Higher up, New Jersey Devils general manager Lou Lamoriello, who drafted Cormier in the second round of the NHL draft in 2008, said on record that he did not believe a suspension as severe as Liambas's was warranted. He also said: "I certainly have spoken to Patrice, only because of the rhetoric. I asked him how he felt because of the rhetoric. There is no issue from my end of it."
One can only begin to question what is going in inside of Lamoriello's head at this point, not the least of which is whether or not he truly believes what he's saying, or he is just trying to support his prospect as he deals with all the negative things being said about him in the media.
Truth be told, it is hard to conceive of an NHL general manager throwing a prospect or player of his under the bus, but this is the time when actions can speak louder than words. Let Lamoriello get behind Cormier in the press, but let us all hope that the private discussion between him and Cormier did not just concern rhetoric, because, by all accounts, Mr. Lamoriello, there is a real issue on your end of things, and you have a chance to help make sure something like this doesn't happen again, or, more realistically, all that often again.

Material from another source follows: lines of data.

(** * ShiftTracker: the record-storage-and-aggregation engine of [main.cpp]

    A shallow embedding of the C++ program: the [Shift] record with its
    CSV codec, the file-backed storage, the date utilities, the tax
    estimator and the [Tracker] operations, followed by the properties
    established about them.

    Modelling conventions.
    - [std::string] is [string]; [char] comparison is by character code,
      which is what [String.ltb] computes.
    - [size_t] line numbers and counts are [N] and [nat]; [int] and
      [time_t] values are [Z] (the date fields read from at most four
      characters stay far inside the 32-bit range, and [time_t] is taken
      to be 64 bits wide).
    - [double] is IEEE 754 binary64, with the kernel's primitive floats
      for the numbers and their correctly rounded operations (round to
      nearest, ties to even) and the sign of a NaN kept beside them.
      Where the C++ standard leaves the choice to the platform, the model
      follows GCC with glibc and libstdc++ on x86-64: [std::stod] is
      [strtod] and reports a result that underflows with loss of
      accuracy as out of range, an invalid operation gives the NaN with
      its sign bit set, [operator<<] prints as [printf("%g")] does.
      When both operands of an operation are NaN the result takes the
      sign of the left one here; the machine takes the sign of one of
      the two, which one being the compiler's choice, and no property
      below depends on it.
    - [std::sort] is a parameter of the [Tracker] operations, described by
      what the C++ standard promises of it; [Libstdcxx.sort] is the
      procedure libstdc++ implements.
    - A C++ exception is a value of [exn]; a function that may throw
      returns a [result]. *)

From Stdlib Require Import ZArith List String Ascii Bool.
From Stdlib Require Import Lia Permutation Sorted DecimalString.
From Stdlib Require Import Floats.
From Stdlib Require Uint63.
Import ListNotations.

Local Open Scope string_scope.
Local Open Scope Z_scope.
#[local] Set Warnings "-inexact-float".

(** ** Exceptions *)

Inductive exn : Type :=
| runtime_error (what : string)
| invalid_argument (what : string)
| out_of_range (what : string).

Inductive result (A : Type) : Type :=
| Ok (a : A)
| Throw (e : exn).

Arguments Ok {A} a.
Arguments Throw {A} e.

Definition bind {A B : Type} (r : result A) (k : A -> result B) : result B :=
  match r with
  | Ok a => k a
  | Throw e => Throw e
  end.

Notation "x <- r ;; k" := (bind r (fun x => k))
  (at level 61, r at next level, right associativity).

(** [what()] of an exception. *)
Definition what_of (e : exn) : string :=
  match e with
  | runtime_error w | invalid_argument w | out_of_range w => w
  end.

(** ** [double] *)

(** A binary64 value: a number (finite, a zero or an infinity, held by a
    primitive float that is not a NaN), or a NaN with its sign bit. *)
Inductive double : Type :=
| Num (x : float)
| NaN (negative : bool).

(** The result of a machine operation: an invalid operation gives the
    default NaN, whose sign bit is set. *)
Definition of_float (x : float) : double :=
  if PrimFloat.is_nan x then NaN true else Num x.

(** A binary operation: a NaN operand is the result. *)
Definition arith (op : float -> float -> float) (a b : double) : double :=
  match a, b with
  | NaN s, _ => NaN s
  | Num _, NaN s => NaN s
  | Num x, Num y => of_float (op x y)
  end.

(** [a + b], [a - b], [a * b] and [a / b]. *)
Definition dadd : double -> double -> double := arith PrimFloat.add.
Definition dsub : double -> double -> double := arith PrimFloat.sub.
Definition dmul : double -> double -> double := arith PrimFloat.mul.
Definition ddiv : double -> double -> double := arith PrimFloat.div.

(** [a < b], [a <= b], [a >= b] and [a == b]: false when an operand is a
    NaN. *)
Definition dlt (a b : double) : bool :=
  match a, b with
  | Num x, Num y => PrimFloat.ltb x y
  | _, _ => false
  end.

Definition dle (a b : double) : bool :=
  match a, b with
  | Num x, Num y => PrimFloat.leb x y
  | _, _ => false
  end.

Definition dge (a b : double) : bool := dle b a.

Definition deq (a b : double) : bool :=
  match a, b with
  | Num x, Num y => PrimFloat.eqb x y
  | _, _ => false
  end.

(** ** Rounding to the nearest, ties to even *)

(** Nearest integer to [n / d] for [d > 0], ties to even. *)
Definition round_half_even (n d : Z) : Z :=
  let fl := n / d in
  let r := n mod d in
  match 2 * r ?= d with
  | Lt => fl
  | Gt => fl + 1
  | Eq => if Z.even fl then fl else fl + 1
  end.

(** [floor (log2 (n / d))] for positive [n] and [d]. *)
Definition floor_log2 (n d : Z) : Z :=
  let e := Z.log2 n - Z.log2 d in
  let ge := if 0 <=? e then d * 2 ^ e <=? n else d <=? n * 2 ^ (- e) in
  if ge then e else e - 1.

(** The nearest integer to [(n / d) / 2^e]. *)
Definition round_at (n d e : Z) : Z :=
  if 0 <=? e then round_half_even n (d * 2 ^ e)
  else round_half_even (n * 2 ^ (- e)) d.

(** Whether [m * 2^e] is [n / d]. *)
Definition is_exactly (m e n d : Z) : bool :=
  if 0 <=? e then m * 2 ^ e * d =? n else m * d =? n * 2 ^ (- e).

(** What a positive rational [n / d] becomes in binary64: too large from
    [DBL_MAX] plus half a unit in its last place on; too small when the
    result is below the least normal number and not exact; else
    [m * 2^e], the nearest number. *)
Inductive rounded : Type :=
| too_large
| too_small
| nearest (m e : Z).

Definition round_binary64 (n d : Z) : rounded :=
  if (2 ^ 1024 - 2 ^ 970) * d <=? n then too_large
  else
    let e2 := floor_log2 n d in
    let e := Z.max (e2 - 52) (-1074) in
    let m := round_at n d e in
    let tiny :=
      ((e2 <? -1022) &&
       negb ((e2 =? -1023) && (round_at n d (e2 - 52) =? 2 ^ 53)))%bool in
    if (tiny && negb (is_exactly m e n d))%bool then too_small
    else nearest m e.

(** The float [m * 2^e], for [0 <= m <= 2^53] and [m * 2^e] a binary64
    number. *)
Definition float_of (m e : Z) : float :=
  Z.ldexp (PrimFloat.of_uint63 (Uint63.of_Z m)) e.

Definition signed (neg : bool) (x : float) : double :=
  Num (if neg then PrimFloat.opp x else x).

(** ** The C++ standard library functions the program calls *)

Module Std.

(** [std::to_string] on an unsigned integer. *)
Definition to_string (n : N) : string :=
  NilZero.string_of_uint (N.to_uint n).

(** [std::isspace] in the "C" locale: space and the controls 9..13. *)
Definition isspace (c : ascii) : bool :=
  let n := nat_of_ascii c in
  (Nat.eqb n 32 || (Nat.leb 9 n && Nat.leb n 13))%bool.

Definition digit_value (c : ascii) : option Z :=
  let n := nat_of_ascii c in
  if (Nat.leb 48 n && Nat.leb n 57)%bool then Some (Z.of_nat n - 48) else None.

Fixpoint skip_space (s : string) : string :=
  match s with
  | String c rest => if isspace c then skip_space rest else s
  | EmptyString => s
  end.

(** An optional sign: [true] for a minus. *)
Definition read_sign (s : string) : bool * string :=
  match s with
  | String "-" rest => (true, rest)
  | String "+" rest => (false, rest)
  | _ => (false, s)
  end.

(** The longest run of decimal digits at the head of [s]: the number read
    so far (continuing [acc]), how many digits were read, and the rest. *)
Fixpoint read_digits (s : string) (acc : Z) (count : nat) : Z * nat * string :=
  match s with
  | String c rest =>
      match digit_value c with
      | Some d => read_digits rest (10 * acc + d) (S count)
      | None => (acc, count, s)
      end
  | EmptyString => (acc, count, s)
  end.

(** [std::string::substr(pos, len)] for [pos] inside the string (every call
    in the program has [pos <= size()]). *)
Definition substr (pos len : nat) (s : string) : string := substring pos len s.

(** [std::stoi] (base 10): leading white space, an optional sign, then at
    least one digit; what follows the digits is ignored.  No digit:
    [invalid_argument]; a value outside [int]: [out_of_range]. *)
Definition stoi (s : string) : result Z :=
  let '(neg, s1) := read_sign (skip_space s) in
  let '(v, count, _) := read_digits s1 0 0 in
  match count with
  | O => Throw (invalid_argument "stoi")
  | S _ =>
      let n := if neg then - v else v in
      if ((-2147483648 <=? n) && (n <=? 2147483647))%bool then Ok n
      else Throw (out_of_range "stoi")
  end.

(** The optional exponent of a literal, after its letter: an optional
    sign and at least one decimal digit.  Without a digit nothing is
    consumed and the exponent is 0. *)
Definition read_exponent (lower upper : ascii) (s : string) : Z :=
  match s with
  | String c rest =>
      if (Ascii.eqb c lower || Ascii.eqb c upper)%bool then
        let '(neg, s1) := read_sign rest in
        let '(v, count, _) := read_digits s1 0 0 in
        match count with
        | O => 0
        | S _ => if neg then - v else v
        end
      else 0
  | EmptyString => 0
  end.

(** A mantissa of digits with an optional point, read by [digits], and
    the number of digits behind the point; [None] when no digit is
    there. *)
Definition read_mantissa (digits : string -> Z -> nat -> Z * nat * string)
    (s : string) : option (Z * nat * string) :=
  let '(ip, icount, s2) := digits s 0 O in
  let '(m, fcount, s3) :=
    match s2 with
    | String "." rest => digits rest ip O
    | _ => (ip, O, s2)
    end in
  match (icount + fcount)%nat with
  | O => None
  | S _ => Some (m, fcount, s3)
  end.

(** What a literal denotes: [m * 10^e], [m * 2^e], an infinity or a NaN. *)
Inductive literal : Type :=
| decimal (m e : Z)
| binary (m e : Z)
| infinite
| not_a_number.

No, Cormier should not necessarily be made an example of, as Liambas arguably was earlier in the season. Clearly, it didn't work. For the 'Q' to single Cormier out at this point, it would reek of a passing-the-buck mentality and would just be sweeping the issue under the rug. It is clear that far-reaching changes need to come at every single level of the game. There needs to be a joint agreement of some sort that suspensions, such as the one handed down on Liambas, whether you believe it to have been fair or not, be respected universally and that every guilty party from here on out have the book thrown at them and have it stick, no matter the circumstances of the transgression. Having the book thrown in all directions right now is probably the only way to ensure it gets read one way or another, its rules followed much more diligently in the future. If not, it would truly be a tragedy… and likely lead to an even worse one eventually. Judging by the ever-increasing frequency of headshots, it will most definitely come sooner rather than later.